[TASK DETAILS]
The lines to reproduce run from the first one below to the line containing "once and commits;", both included. Reproduce them exactly and nothing else.
--*--
(* ===== verification/ToyBroker.v ===== *)
(** * A delivery whose first response is lost

    One run of the effect broker over the in-process ledger and a forge kept
    in memory: the dispatch is lost before it reaches the remote, the
    reconciliation reads the remote, proves that nothing happened, retries
    once and commits; then a restart that retries and adopts. *)

From S2P Require Import Prelude External Ids States Entities Toy Records Text Store Forge Canonical.
From S2P Require Import LaunchClaims Submissions Commands Effects GraphDelta Authority LaunchGrants.
From S2P Require Import Recovery Context Memory MemoryLeases MemoryCommands MemoryEffects Broker.
From S2P Require Import BrokerMemory RestartRecovery ToyLedger.
From stdpp Require Import options.

Local Open Scope Z_scope.

(** A forge that keeps its refs in a list. *)
Definition toy_refs : Type := list (string * string).

Definition toy_ref (refs : toy_refs) (name : string) : option string :=
  snd <$> find (fun '(n, _) => bool_decide (n = name)) refs.

Definition toy_push (req : PushRequest) : stateful toy_refs EffectsError unit := fun refs =>
  let expected := if is_create (push_expected_old_oid req) then None
                  else Some (push_expected_old_oid req) in
  let current := toy_ref refs (push_ref_name req) in
  if bool_decide (current = expected)
  then ((push_ref_name req, push_new_oid req) :: refs, Ok tt)
  else (refs, Err (EePushRejected (push_ref_name req) current)).

Global Instance toy_forge : ForgeEffects toy_refs := {|
  descriptor _ := MkForgeDescriptor "toy" true true EmptyString;
  push_candidate_ref := toy_push;
  read_ref name refs := (refs, Ok (toy_ref refs name))
|}.

Definition toy_oid : string := "1111111111111111111111111111111111111111".

Definition toy_input : IntentInput :=
  MkIntentInput "local-bare" "deliver" "refs/heads/bullet/candidate/can_1" toy_oid ZERO_OID
    (Attempt_id toy_attempt) 1 "policy" None.

Definition toy_effect : EffectId := @id_from_seed fixed_blake3 toy_hex "efi" "local-bare:deliver".

Definition toy_token : AuthorityToken :=
  MkAuthorityToken (MkId "o") (MkId "r") (MkId "m") (MkId "ac") (MkId "p") 0 (MkId "w") (MkId "sg")
    (MkId "v") (Attempt_id toy_attempt) 1 (MkId "runner") 1 (MkId "ws") zero_array32 1 1
    (MkDigest zero_array32) (MkDigest zero_array32) (MkDigest zero_array32) None None.

Definition toy_intent_json : Json EffectIntentRecord := write_json ei_logical_effect_key.

Abbreviation toy_world := (world MemoryLedger (LostResponseForge toy_refs)).

(** The ledger with one active lease, and a forge about to lose a response. *)
Definition leased_world : toy_world :=
  MkWorld (set_leases MemoryLedger_new {["v" := toy_lease]})
    (MkLostResponseForge [] (Some BeforePush)) [].

Definition toy_step : broker_op -> toy_world -> option toy_world :=
  @broker_step fixed_blake3 toy_hex toy_intent_json MemoryLedger (LostResponseForge toy_refs)
    (@MemoryLedger_effects toy_ext) _.

Definition toy_delivery : list broker_op :=
  [OpPropose toy_input "t0"; OpAuthorize toy_effect toy_token "t1";
   OpDispatch toy_effect "/ws" (Some 1) "t2"; OpReconcile toy_effect "/ws" (Some 1) "t3"].

Fixpoint toy_steps (ops : list broker_op) (w : toy_world) : option toy_world :=
  match ops with
  | [] => Some w
  | op :: rest => w' ← toy_step op w; toy_steps rest w'
  end.

Definition delivered : toy_world := default leased_world (toy_steps toy_delivery leased_world).

Definition toy_broker_run : toy_world -> toy_world -> Prop :=
  @broker_run fixed_blake3 toy_hex toy_intent_json MemoryLedger (LostResponseForge toy_refs)
    (@MemoryLedger_effects toy_ext) (@MemoryLedger_effect_laws toy_ext) _.

Lemma toy_steps_run w0 ops w w' : toy_broker_run w0 w -> toy_steps ops w = Some w' -> toy_broker_run w0 w'.
Proof.
  revert w. induction ops as [|op ops IH]; intros w Hw Hs; [by simplify_eq/=|].
  apply bind_Some in Hs as (w1 & Hop & Hs). eapply IH, Hs. by eapply broker_run_op.
Qed.

Lemma delivered_reached : toy_steps toy_delivery leased_world = Some delivered.
Proof. vm_compute. reflexivity. Qed.

Lemma delivered_run : toy_broker_run leased_world delivered.
Proof. apply (toy_steps_run _ toy_delivery leased_world); [constructor|exact delivered_reached]. Qed.

Definition delivered_state (w : toy_world) : option (EffectState * Z) :=
  (fun row => (ei_state row, ei_unknown_retries row))
    <$> ml_effect_intents (w_ledger w) !! id_as_str toy_effect.

(** Committed after one lost push, one proof of absence and one retry. *)
Example delivery_commits :
  delivered_state delivered = Some (EfCommitted, 1)
  /\ pushes toy_effect (w_trace delivered) = 2%nat
  /\ toy_ref (lf_inner (w_forge delivered)) "refs/heads/bullet/candidate/can_1" = Some toy_oid.
Proof. vm_compute. done. Qed.

Lemma committed_effects_were_observed_witness :
  exists row, delivered_state delivered = Some (EfCommitted, 1)
    /\ FRead (ei_target_identity row) (Ok (Some (ei_desired_state_hash row))) ∈ w_trace delivered.
Proof.
  destruct (ml_effect_intents (w_ledger delivered) !! id_as_str toy_effect) as [row|] eqn:Hrow.
  - exists row. split; [exact (proj1 delivery_commits)|].
    apply (@committed_effects_were_observed fixed_blake3 toy_hex toy_intent_json
             MemoryLedger (LostResponseForge toy_refs) (@MemoryLedger_effects toy_ext)
             (@MemoryLedger_effect_laws toy_ext) _ (w_ledger leased_world) (w_forge leased_world)
             delivered (id_as_str toy_effect) row);
      [reflexivity|exact delivered_run|exact Hrow|].
    right. pose proof (proj1 delivery_commits) as Hst. unfold delivered_state in Hst.
    rewrite Hrow in Hst. by injection Hst.
  - exfalso. pose proof (proj1 delivery_commits) as Hst. unfold delivered_state in Hst.
    rewrite Hrow in Hst. discriminate.
Defined.

Lemma retries_follow_proof_of_nonexecution_witness :
  pushes toy_effect (w_trace delivered) = 2%nat /\ (pushes toy_effect (w_trace delivered) <= 2)%nat.
Proof.
  split; [exact (proj1 (proj2 delivery_commits))|].
  apply (@retries_follow_proof_of_nonexecution fixed_blake3 toy_hex toy_intent_json
           MemoryLedger (LostResponseForge toy_refs) (@MemoryLedger_effects toy_ext)
           (@MemoryLedger_effect_laws toy_ext) _ (w_ledger leased_world) (w_forge leased_world) delivered);
    [reflexivity|exact delivered_run].
Defined.

(** ** A restart that retries and adopts

    A claim store kept in a map and the forge of [ToyBroker]: one restart pass
    finds the candidate ref missing, pushes it with the single retry, reads it
    back and adopts it. *)

#[local] Existing Instance fixed_blake3.
#[local] Existing Instance toy_hex.
#[local] Instance utc_zero : Rfc3339 := fun _ => Ok (0, 0).
#[local] Instance payload_json : Json EffectPayload := write_json ep_logical_effect_key.
#[local] Instance token_json : Json AuthorityToken := write_json (fun t => id_as_str (AuthorityToken_attempt_id t)).
#[local] Instance authority_json : Json EffectRecoveryAuthority := write_json ra_schema_version.
#[local] Instance subject_json : Json RecoveryReceiptSubject := write_json rs_schema_version.

Definition toy_candidate : CandidateId := id_from_seed "candidate".

Definition toy_digest : Digest := Digest_of "toy".

Definition unknown_intent : EffectIntentRecord := {|
  ei_id := MkId "efi_1"; ei_logical_effect_key := "deliver"; ei_provider := "local-bare";
  ei_target_identity := CANDIDATE_REF_PREFIX +:+ id_as_str toy_candidate;
  ei_desired_state_hash := toy_oid; ei_expected_old_oid := ZERO_OID;
  ei_attempt_id := MkId "att_1"; ei_fence := 1; ei_policy_version := "policy";
  ei_payload_hash := to_hex toy_digest; ei_provider_idempotency_key := None;
  ei_state := EfOutcomeUnknown; ei_unknown_retries := 0; ei_created_at := "t0" |}.

Definition toy_authority : EffectRecoveryAuthority :=
  MkEffectRecoveryAuthority EFFECT_RECOVERY_AUTHORITY_SCHEMA toy_digest (MkId "runner") 1
    (MkId "att_2") 2 (MkId "v") (MkId "ws") (as_bytes toy_digest) 1 0 0.

Definition toy_claim : EffectRecoveryClaim := {|
  rl_schema_version := EFFECT_RECOVERY_CLAIM_SCHEMA;
  rl_claim_id := "ecl_" +:+ to_hex toy_digest;
  rl_intent := unknown_intent; rl_intent_payload_digest := toy_digest;
  rl_original_attempt_id := MkId "att_1"; rl_original_fence := 1;
  rl_successor_authority_digest := toy_digest; rl_successor_authority_fingerprint := toy_digest;
  rl_recovery_runner_id := MkId "runner"; rl_recovery_runner_epoch := 1;
  rl_recovery_attempt_id := MkId "att_2"; rl_recovery_attempt_fence := 2;
  rl_recovery_variant_id := MkId "v"; rl_recovery_workspace_id := MkId "ws";
  rl_recovery_workspace_nonce := as_bytes toy_digest; rl_authority_epoch := 1;
  rl_freeze_generation := 0; rl_restore_epoch := 0; rl_claim_generation := 1;
  rl_outbox_sequence := 1; rl_disposition := RdClaimed; rl_invalidated_from := None;
  rl_claimed_at := "t1"; rl_updated_at := "t1" |}.

(** A claim after an edge. *)
Definition moved (c : EffectRecoveryClaim) (to : EffectRecoveryDisposition) : EffectRecoveryClaim := {|
  rl_schema_version := rl_schema_version c; rl_claim_id := rl_claim_id c;
  rl_intent := set_intent_state (rl_intent c)
    (match to with
     | RdRetryReserved => EfDispatching | RdAdopted => EfCommitted | RdOrphaned => EfOrphanedRemote
     | RdQuarantined => EfQuarantined | _ => EfOutcomeUnknown
     end)
    (ei_unknown_retries (rl_intent c) + (if bool_decide (to = RdRetryReserved) then 1 else 0));
  rl_intent_payload_digest := rl_intent_payload_digest c;
  rl_original_attempt_id := rl_original_attempt_id c; rl_original_fence := rl_original_fence c;
  rl_successor_authority_digest := rl_successor_authority_digest c;
  rl_successor_authority_fingerprint := rl_successor_authority_fingerprint c;
  rl_recovery_runner_id := rl_recovery_runner_id c; rl_recovery_runner_epoch := rl_recovery_runner_epoch c;
  rl_recovery_attempt_id := rl_recovery_attempt_id c; rl_recovery_attempt_fence := rl_recovery_attempt_fence c;
  rl_recovery_variant_id := rl_recovery_variant_id c; rl_recovery_workspace_id := rl_recovery_workspace_id c;
  rl_recovery_workspace_nonce := rl_recovery_workspace_nonce c; rl_authority_epoch := rl_authority_epoch c;
  rl_freeze_generation := rl_freeze_generation c; rl_restore_epoch := rl_restore_epoch c;
  rl_claim_generation := rl_claim_generation c; rl_outbox_sequence := rl_outbox_sequence c;
  rl_disposition := to; rl_invalidated_from := rl_invalidated_from c;
  rl_claimed_at := rl_claimed_at c; rl_updated_at := rl_updated_at c |}.

(** The store keeps one claim, if any. *)
Global Instance toy_store : EffectRecoveryStore (option EffectRecoveryClaim) := {|
  claim_effect_recovery _ _ s := (s, Ok s);
  readback_effect_recovery _ _ s := Ok s;
  apply_effect_recovery req _ s :=
    match s with
    | Some c => if bool_decide (rl_claim_id c = rt_claim_id req)
                then let c' := moved c (rt_to req) in (Some c', Ok c')
                else (s, Err RecUnknownClaim)
    | None => (s, Err RecUnknownClaim)
    end
|}.

Definition store_map (s : option EffectRecoveryClaim) : gmap string EffectRecoveryClaim :=
  match s with Some c => {[rl_claim_id c := c]} | None => ∅ end.

Global Instance toy_store_laws : EffectRecoveryStoreLaws (option EffectRecoveryClaim).
Proof.
  refine {| rs_claims := store_map |}.
  - intros id a s s' c [= <- ->]. cbn. by rewrite lookup_singleton_eq.
  - intros id a s c [= ->]. cbn. by rewrite lookup_singleton_eq.
  - intros req a s s' c. cbn. destruct s as [p|]; [|done]. case_bool_decide as Hid; [|done].
    intros [= <- <-]. exists p. rewrite <-Hid. cbn. rewrite lookup_singleton_eq, insert_singleton_eq.
    split_and!; try done.
Defined.

Global Instance bare_forge : ForgeEffects toy_refs := {|
  descriptor _ := MkForgeDescriptor "local-bare" true true EmptyString;
  push_candidate_ref := toy_push;
  read_ref name refs := (refs, Ok (toy_ref refs name))
|}.

Abbreviation restart_world := (world (option EffectRecoveryClaim) toy_refs).

Definition stranded : restart_world := MkWorld (Some toy_claim) [] [].

Definition toy_restart (fuel : nat) (w : restart_world) :=
  reconcile_local_bare_restart (F:=toy_refs) (ForgeEffects0:=bare_forge) (pure_step Panic) fuel (ei_id unknown_intent)
    toy_authority "/ws" w.

(** The pass pushes once and adopts what it reads back. *)
Example restart_adopts :
  snd (toy_restart 2 stranded) = Ok RrAdopted
  /\ length (w_trace (fst (toy_restart 2 stranded))) = 3%nat.
Proof. vm_compute. done. Qed.

Lemma restart_pass_contained_witness :
  exists t, w_trace (fst (toy_restart 2 stranded)) = t /\ length t = 3%nat
  /\ outcome_grounds (rl_intent toy_claim) RrAdopted t.
Proof.
  destruct (restart_pass_contained (ForgeEffects0:=bare_forge) (pure_step Panic) 0 (ei_id unknown_intent)
              toy_authority "/ws" stranded (fst (toy_restart 2 stranded)) (Ok RrAdopted))
    as (t & Ht & Hcase).
  - vm_compute. reflexivity.
  - exists t. split; [exact Ht|]. destruct Hcase as [[-> Hno]|(s & c & Hc & _ & Hout)].
    + discriminate (Hno RrAdopted eq_refl).
    + injection Hc as <- <-. split.
      * cbn [w_trace stranded app] in Ht. rewrite <-Ht. vm_compute. reflexivity.
      * apply (Hout RrAdopted eq_refl).
Defined.

Lemma restart_pass_terminates_witness :
  snd (toy_restart 7 stranded) = Ok RrAdopted.
Proof.
  unfold toy_restart. rewrite (restart_pass_terminates (pure_step Panic) (pure_step Panic) 5).
  vm_compute. reflexivity.
Defined.

Lemma recovery_transition_sound_witness :
  transition_grounds toy_claim RdRetryReserved (Some (restart_observation toy_claim None)).
Proof.
  refine (match recovery_transition_sound toy_claim toy_authority RdRetryReserved
            (Some (restart_observation toy_claim None)) None
            _ _ _ with conj _ (conj _ (conj _ (conj _ (conj _ (conj _ (conj _ (conj _ (conj _ (conj _ G))))))))) => G end).
  - vm_compute. discriminate.
  - vm_compute. reflexivity.
Defined.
--*--
[TASK SOLUTION]
(* ===== verification/ToyBroker.v ===== *)
(** * A delivery whose first response is lost

    One run of the effect broker over the in-process ledger and a forge kept
    in memory: the dispatch is lost before it reaches the remote, the
    reconciliation reads the remote, proves that nothing happened, retries
    once and commits; then a restart that retries and adopts. *)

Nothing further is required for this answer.